Down to the final line, print each entry exactly.
Top of Records for the task
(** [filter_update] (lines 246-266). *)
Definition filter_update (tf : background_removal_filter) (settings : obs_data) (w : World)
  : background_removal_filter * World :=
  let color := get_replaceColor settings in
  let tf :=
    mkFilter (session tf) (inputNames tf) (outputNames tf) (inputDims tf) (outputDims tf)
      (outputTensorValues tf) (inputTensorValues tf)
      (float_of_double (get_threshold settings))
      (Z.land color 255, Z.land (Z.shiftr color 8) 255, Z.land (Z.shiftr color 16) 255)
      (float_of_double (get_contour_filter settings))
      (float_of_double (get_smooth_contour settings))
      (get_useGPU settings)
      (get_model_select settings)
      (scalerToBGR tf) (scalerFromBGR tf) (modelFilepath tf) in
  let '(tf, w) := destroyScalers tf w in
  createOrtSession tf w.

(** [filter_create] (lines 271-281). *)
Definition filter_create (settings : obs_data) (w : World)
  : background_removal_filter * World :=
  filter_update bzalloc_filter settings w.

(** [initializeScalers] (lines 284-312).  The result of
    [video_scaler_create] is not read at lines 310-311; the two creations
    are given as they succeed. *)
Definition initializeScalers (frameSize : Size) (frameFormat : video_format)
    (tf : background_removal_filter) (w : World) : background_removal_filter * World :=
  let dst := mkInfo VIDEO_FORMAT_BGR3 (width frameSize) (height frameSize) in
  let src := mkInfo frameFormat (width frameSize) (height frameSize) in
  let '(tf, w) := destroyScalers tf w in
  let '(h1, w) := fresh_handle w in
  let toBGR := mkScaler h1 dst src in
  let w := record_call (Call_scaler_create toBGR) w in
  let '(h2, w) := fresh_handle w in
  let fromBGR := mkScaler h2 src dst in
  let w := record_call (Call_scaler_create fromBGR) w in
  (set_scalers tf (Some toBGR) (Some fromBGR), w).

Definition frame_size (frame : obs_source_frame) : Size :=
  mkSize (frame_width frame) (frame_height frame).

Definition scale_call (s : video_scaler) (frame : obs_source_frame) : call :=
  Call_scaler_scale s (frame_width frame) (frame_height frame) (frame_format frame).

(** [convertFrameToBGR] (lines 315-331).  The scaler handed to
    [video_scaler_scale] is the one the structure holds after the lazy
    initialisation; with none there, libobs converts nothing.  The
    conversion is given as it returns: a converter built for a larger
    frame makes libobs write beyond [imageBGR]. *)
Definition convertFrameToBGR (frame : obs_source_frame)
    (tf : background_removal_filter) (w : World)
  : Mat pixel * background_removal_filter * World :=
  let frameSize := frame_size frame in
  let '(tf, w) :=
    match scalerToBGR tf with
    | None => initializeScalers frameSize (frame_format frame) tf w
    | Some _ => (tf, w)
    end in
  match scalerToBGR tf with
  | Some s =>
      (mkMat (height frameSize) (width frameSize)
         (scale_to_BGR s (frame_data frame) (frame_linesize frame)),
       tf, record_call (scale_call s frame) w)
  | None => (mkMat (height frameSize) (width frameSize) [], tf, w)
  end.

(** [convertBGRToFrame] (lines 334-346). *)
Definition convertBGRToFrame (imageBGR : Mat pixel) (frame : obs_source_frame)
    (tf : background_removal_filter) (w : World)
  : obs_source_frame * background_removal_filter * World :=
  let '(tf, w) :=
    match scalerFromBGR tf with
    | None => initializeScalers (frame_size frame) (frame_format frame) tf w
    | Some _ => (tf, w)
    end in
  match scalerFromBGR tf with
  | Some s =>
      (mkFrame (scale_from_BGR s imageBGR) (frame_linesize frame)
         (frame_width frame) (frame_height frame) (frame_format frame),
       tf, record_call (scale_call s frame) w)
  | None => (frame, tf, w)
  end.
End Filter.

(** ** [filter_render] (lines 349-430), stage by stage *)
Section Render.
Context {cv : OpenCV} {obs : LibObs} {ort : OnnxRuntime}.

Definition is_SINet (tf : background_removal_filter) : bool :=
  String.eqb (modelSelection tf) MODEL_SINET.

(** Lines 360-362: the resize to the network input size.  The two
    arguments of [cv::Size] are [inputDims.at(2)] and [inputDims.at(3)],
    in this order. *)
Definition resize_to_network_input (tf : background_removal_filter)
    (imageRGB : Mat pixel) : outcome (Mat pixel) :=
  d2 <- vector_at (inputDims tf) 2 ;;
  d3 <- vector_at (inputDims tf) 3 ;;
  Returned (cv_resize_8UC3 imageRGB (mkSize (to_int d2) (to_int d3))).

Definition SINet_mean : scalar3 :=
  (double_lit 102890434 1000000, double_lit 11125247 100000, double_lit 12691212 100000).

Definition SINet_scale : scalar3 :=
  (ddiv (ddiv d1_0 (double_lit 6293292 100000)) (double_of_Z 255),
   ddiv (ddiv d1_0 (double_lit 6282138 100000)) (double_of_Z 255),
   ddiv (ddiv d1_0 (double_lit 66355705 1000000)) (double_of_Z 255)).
Bottom of Records for the task
Exercise output ->
(** [filter_update] (lines 246-266). *)
Definition filter_update (tf : background_removal_filter) (settings : obs_data) (w : World)
  : background_removal_filter * World :=
  let color := get_replaceColor settings in
  let tf :=
    mkFilter (session tf) (inputNames tf) (outputNames tf) (inputDims tf) (outputDims tf)
      (outputTensorValues tf) (inputTensorValues tf)
      (float_of_double (get_threshold settings))
      (Z.land color 255, Z.land (Z.shiftr color 8) 255, Z.land (Z.shiftr color 16) 255)
      (float_of_double (get_contour_filter settings))
      (float_of_double (get_smooth_contour settings))
      (get_useGPU settings)
      (get_model_select settings)
      (scalerToBGR tf) (scalerFromBGR tf) (modelFilepath tf) in
  let '(tf, w) := destroyScalers tf w in
  createOrtSession tf w.

(** [filter_create] (lines 271-281). *)
Definition filter_create (settings : obs_data) (w : World)
  : background_removal_filter * World :=
  filter_update bzalloc_filter settings w.

(** [initializeScalers] (lines 284-312).  The result of
    [video_scaler_create] is not read at lines 310-311; the two creations
    are given as they succeed. *)
Definition initializeScalers (frameSize : Size) (frameFormat : video_format)
    (tf : background_removal_filter) (w : World) : background_removal_filter * World :=
  let dst := mkInfo VIDEO_FORMAT_BGR3 (width frameSize) (height frameSize) in
  let src := mkInfo frameFormat (width frameSize) (height frameSize) in
  let '(tf, w) := destroyScalers tf w in
  let '(h1, w) := fresh_handle w in
  let toBGR := mkScaler h1 dst src in
  let w := record_call (Call_scaler_create toBGR) w in
  let '(h2, w) := fresh_handle w in
  let fromBGR := mkScaler h2 src dst in
  let w := record_call (Call_scaler_create fromBGR) w in
  (set_scalers tf (Some toBGR) (Some fromBGR), w).

Definition frame_size (frame : obs_source_frame) : Size :=
  mkSize (frame_width frame) (frame_height frame).

Definition scale_call (s : video_scaler) (frame : obs_source_frame) : call :=
  Call_scaler_scale s (frame_width frame) (frame_height frame) (frame_format frame).

(** [convertFrameToBGR] (lines 315-331).  The scaler handed to
    [video_scaler_scale] is the one the structure holds after the lazy
    initialisation; with none there, libobs converts nothing.  The
    conversion is given as it returns: a converter built for a larger
    frame makes libobs write beyond [imageBGR]. *)
Definition convertFrameToBGR (frame : obs_source_frame)
    (tf : background_removal_filter) (w : World)
  : Mat pixel * background_removal_filter * World :=
  let frameSize := frame_size frame in
  let '(tf, w) :=
    match scalerToBGR tf with
    | None => initializeScalers frameSize (frame_format frame) tf w
    | Some _ => (tf, w)
    end in
  match scalerToBGR tf with
  | Some s =>
      (mkMat (height frameSize) (width frameSize)
         (scale_to_BGR s (frame_data frame) (frame_linesize frame)),
       tf, record_call (scale_call s frame) w)
  | None => (mkMat (height frameSize) (width frameSize) [], tf, w)
  end.

(** [convertBGRToFrame] (lines 334-346). *)
Definition convertBGRToFrame (imageBGR : Mat pixel) (frame : obs_source_frame)
    (tf : background_removal_filter) (w : World)
  : obs_source_frame * background_removal_filter * World :=
  let '(tf, w) :=
    match scalerFromBGR tf with
    | None => initializeScalers (frame_size frame) (frame_format frame) tf w
    | Some _ => (tf, w)
    end in
  match scalerFromBGR tf with
  | Some s =>
      (mkFrame (scale_from_BGR s imageBGR) (frame_linesize frame)
         (frame_width frame) (frame_height frame) (frame_format frame),
       tf, record_call (scale_call s frame) w)
  | None => (frame, tf, w)
  end.
End Filter.

(** ** [filter_render] (lines 349-430), stage by stage *)
Section Render.
Context {cv : OpenCV} {obs : LibObs} {ort : OnnxRuntime}.

Definition is_SINet (tf : background_removal_filter) : bool :=
  String.eqb (modelSelection tf) MODEL_SINET.

(** Lines 360-362: the resize to the network input size.  The two
    arguments of [cv::Size] are [inputDims.at(2)] and [inputDims.at(3)],
    in this order. *)
Definition resize_to_network_input (tf : background_removal_filter)
    (imageRGB : Mat pixel) : outcome (Mat pixel) :=
  d2 <- vector_at (inputDims tf) 2 ;;
  d3 <- vector_at (inputDims tf) 3 ;;
  Returned (cv_resize_8UC3 imageRGB (mkSize (to_int d2) (to_int d3))).

Definition SINet_mean : scalar3 :=
  (double_lit 102890434 1000000, double_lit 11125247 100000, double_lit 12691212 100000).

Definition SINet_scale : scalar3 :=
  (ddiv (ddiv d1_0 (double_lit 6293292 100000)) (double_of_Z 255),
   ddiv (ddiv d1_0 (double_lit 6282138 100000)) (double_of_Z 255),
   ddiv (ddiv d1_0 (double_lit 66355705 1000000)) (double_of_Z 255)).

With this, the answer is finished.